Bioorthogonal click-to-release prodrug activation strategies should be fast and high yielding. However, in strain-promoted alkene-azide click-to-release, a fast click-step translates to slow and inefficient drug release. To improve drug yield, branched dual-core scaffolds that increase drug release are reported. The dual-core consists of an exposed electron-deficient aryl azide (core-1) attached to an electron-rich self-immolating branched linker (core-2). Core-1, a tetrafluoroaryl azide with methyl-substitution at the benzylic carbon, facilitates a rapid click reaction with trans-cyclooctenes (TCOs). Core-2 had an N-methyl carbamate or ether linker and a 1,4/1,4- or 1,4/1,6-self-immolating scaffold. Various release rates of a fluorophore were observed across the series, with 1,4/1,6-self-immolating core-2, linked via the N-methyl carbamate, having sustained and enhanced fluorophore release. The second-order rate constant for cycloaddition of this 1,4/1,6-self-immolating analogue and d-TCO is, to the best of our knowledge, the fastest to date (22.0 M^-1 s^-1).
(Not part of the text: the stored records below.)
(* ===== verification/HistoryProps.v ===== *)
(** * Properties of the database of hands

    The invariant of its tables, which every operation keeps, and that under it every
    query is answered. *)
From stdpp Require Import strings sorting.
From S2P Require Import Prelude Py Json JsonProps GameHistory.
Import GameHistoryDB.

(** ** Rows as they are read *)

Definition ids_json (l : list nat) : json := JList ((λ i, JInt (Z.of_nat i)) <$> l).
Definition strs_json (l : list pystr) : json := JList (JStr <$> l).

Lemma loads_ids l : loads (dumps_ids l) = Ok (ids_json l).
Proof.
  apply loads_dumps_eq, plain_list, Forall_forall.
  by intros v (i & -> & _)%list_elem_of_fmap.
Qed.

Lemma loads_strs l : loads (dumps_strs l) = Ok (strs_json l).
Proof.
  apply loads_dumps_eq, plain_list, Forall_forall.
  by intros v (i & -> & _)%list_elem_of_fmap.
Qed.

Lemma dumps_strs_head l : ∃ s, dumps_strs l = 91%N :: s.
Proof. unfold dumps_strs, dumps. cbn [dump]. destruct (dump _ _ _ <$> _); by eexists. Qed.

(** ** The invariant of a database

    The keys are below the counters, the actions are in the order of their keys, and the
    columns that hold JSON hold lists of ids and of strings. *)

Definition hand_row_ok (n : nat) (r : Hand.t) : Prop :=
  (Hand.hand_id r < n)%nat ∧ ∃ l, Hand.player_ids r = dumps_ids l.
Definition cards_row_ok (n : nat) (r : CommunityCards.t) : Prop :=
  (CommunityCards.hand_id r < n)%nat ∧ ∃ l, CommunityCards.cards r = dumps_strs l.
Definition shown_row_ok (n : nat) (r : ShowdownResult.t) : Prop :=
  (ShowdownResult.hand_id r < n)%nat ∧
  (ShowdownResult.hole_cards r = None ∨ ∃ l, ShowdownResult.hole_cards r = Some (dumps_strs l)).
Definition earlier (a b : Action.t) : Prop := (Action.action_id a < Action.action_id b)%nat.

Record db_ok (d : GameHistoryDB.t) : Prop := DbOk {
  dk_hands : Forall (hand_row_ok (next_hand_id d)) (hands d);
  dk_actions : Forall (λ r, Action.hand_id r < next_hand_id d ∧
                            Action.action_id r < next_action_id d)%nat (actions d);
  dk_order : StronglySorted earlier (actions d);
  dk_cards : Forall (cards_row_ok (next_hand_id d)) (community_cards d);
  dk_shown : Forall (shown_row_ok (next_hand_id d)) (showdown_results d) }.

Lemma empty_ok : db_ok empty.
Proof. split; constructor. Qed.

Lemma Forall_filter_rows {A} (Q P : A → Prop) `{∀ x, Decision (P x)} l :
  Forall Q l → Forall Q (filter P l).
Proof. rewrite !Forall_forall. intros F x [_ Hx]%list_elem_of_filter. auto. Qed.

Lemma Forall_weaken {A} (P : nat → A → Prop) n l :
  (∀ x, P n x → P (S n) x) → Forall (P n) l → Forall (P (S n)) l.
Proof. intros H F. eapply Forall_impl; [exact F|]. exact H. Qed.

Lemma start_new_hand_db_ok sb bb dealer ids d :
  db_ok d → db_ok (start_new_hand sb bb dealer ids d).2.
Proof.
  intros [H A O C S]. split; cbn.
  - apply Forall_app. split; [eapply Forall_weaken; [|exact H]; intros x []; split; auto; lia|].
    constructor; [|done]. split; cbn; [lia|eauto].
  - eapply Forall_impl; [exact A|]. cbn. lia.
  - done.
  - eapply Forall_weaken; [|exact C]. intros x []. split; auto; lia.
  - eapply Forall_weaken; [|exact S]. intros x []. split; auto; lia.
Qed.

Lemma record_action_db_ok i ph p a x y d :
  (i < next_hand_id d)%nat → db_ok d → db_ok (record_action i ph p a x y d).
Proof.
  intros Hi [H A O C S]. split; cbn; try done.
  - apply Forall_app. split; [|by constructor; [cbn; lia|]].
    eapply Forall_impl; [exact A|]. cbn. lia.
  - apply StronglySorted_app_2; [|done|by repeat constructor].
    intros r s Hr ->%list_elem_of_singleton. unfold earlier. cbn.
    rewrite Forall_forall in A. apply A in Hr. lia.
Qed.

Lemma record_community_db_ok i ph l d :
  (i < next_hand_id d)%nat → db_ok d → db_ok (record_community_cards i ph l d).
Proof.
  intros Hi [H A O C S]. split; cbn; try done. apply Forall_app. split.
  - by apply Forall_filter_rows.
  - constructor; [|done]. split; cbn; [done|eauto].
Qed.

Lemma record_showdown_db_ok i p cards rank x d :
  (i < next_hand_id d)%nat → db_ok d → db_ok (record_showdown i p cards rank x d).
Proof.
  intros Hi [H A O C S]. split; cbn; try done. apply Forall_app. split.
  - by apply Forall_filter_rows.
  - constructor; [|done]. split; cbn; [done|].
    destruct cards as [[|c cs]|]; [by left| |by left]. right. by exists (c :: cs).
Qed.

Lemma end_hand_db_ok i d : db_ok d → db_ok (end_hand i d).
Proof.
  intros [H A O C S]. split; cbn; try done. apply Forall_fmap. eapply Forall_impl; [exact H|].
  intros r [? ?]. cbn. by case_bool_decide.
Qed.

(** ** Every query is answered *)

Lemma actions_of_hand_eq i d :
  db_ok d → actions_of_hand i d = filter (λ r, Action.hand_id r = i) (actions d).
Proof.
  intros [_ _ O _ _]. unfold actions_of_hand, sort_asc_by. apply sort_with_id.
  induction O as [|r l O IH F]; [constructor|]. rewrite filter_cons. case_decide; [|done].
  constructor; [done|]. apply Forall_filter_rows. eapply Forall_impl; [exact F|].
  intros s. unfold earlier. intros ?. apply Z.leb_le. lia.
Qed.

Lemma community_dict_total n rows acc :
  Forall (cards_row_ok n) rows → is_Ok (community_dict rows acc).
Proof.
  intros H. revert acc. induction H as [|r rows [_ [l E]] _ IH]; intros acc; [by eexists|].
  cbn [community_dict]. rewrite E, loads_strs. apply IH.
Qed.

Lemma load_hole_cards_total n r : shown_row_ok n r → is_Ok (load_hole_cards r).
Proof.
  intros [_ [E|[l E]]]; unfold load_hole_cards; rewrite E; [by eexists|].
  destruct (dumps_strs_head l) as [s Es]. rewrite Es, <- Es, loads_strs. by eexists.
Qed.

Lemma get_hand_history_total i d : db_ok d → is_Ok (get_hand_history i d).
Proof.
  intros [H _ _ C S]. unfold get_hand_history.
  destruct (filter _ (hands d)) as [|r l] eqn:E; [by eexists|].
  assert (r ∈ hands d) as Hr.
  { assert (r ∈ r :: l) as Hin by by left. rewrite <- E in Hin. by apply list_elem_of_filter in Hin as []. }
  rewrite Forall_forall in H. destruct (H r Hr) as [_ [ids ->]]. rewrite loads_ids.
  destruct (community_dict_total _ (filter (λ r, CommunityCards.hand_id r = i) (community_cards d)) []
    (Forall_filter_rows _ _ _ C)) as [community Ec].
  destruct (map_total load_hole_cards
    (filter (λ r, ShowdownResult.hand_id r = i) (showdown_results d))) as [shown Es].
  { intros x [_ Hx]%list_elem_of_filter. rewrite Forall_forall in S.
    by apply (load_hole_cards_total _ x (S x Hx)). }
  unfold mbind, result_bind. rewrite Ec, Es. by eexists.
Qed.

Lemma get_recent_hands_total n d : db_ok d → is_Ok (get_recent_hands n d).
Proof.
  intros H. apply map_total. intros i _. by apply get_hand_history_total.
Qed.

Lemma get_game_history_total instance hand_id player_id n :
  db_ok (get_db instance) → is_Ok (get_game_history instance hand_id player_id n).
Proof.
  intros H. unfold get_game_history. cbv zeta.
  destruct (get_recent_hands_total n _ H) as [hs Er]. destruct hand_id as [i|].
  - destruct (get_hand_history_total i _ H) as [h E]. rewrite E. by eexists.
  - rewrite Er. by eexists.
Qed.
A persistent intermediate was observed, leading to a long, sustained release of fluorophore from the branched scaffold, though activation under acidic conditions (pH = 5.5) led to ≈ 15% higher fluorophore release compared to activation at pH 7.4. Therefore, combinations of core-1 and core-2 could improve future pretargeted in vivo bioorthogonal click-to-release prodrug strategies, especially in the acidic tumor environment.

Keywords: amplification; bioorthogonal; prodrug; self‐immolation; trans‐cyclooctene.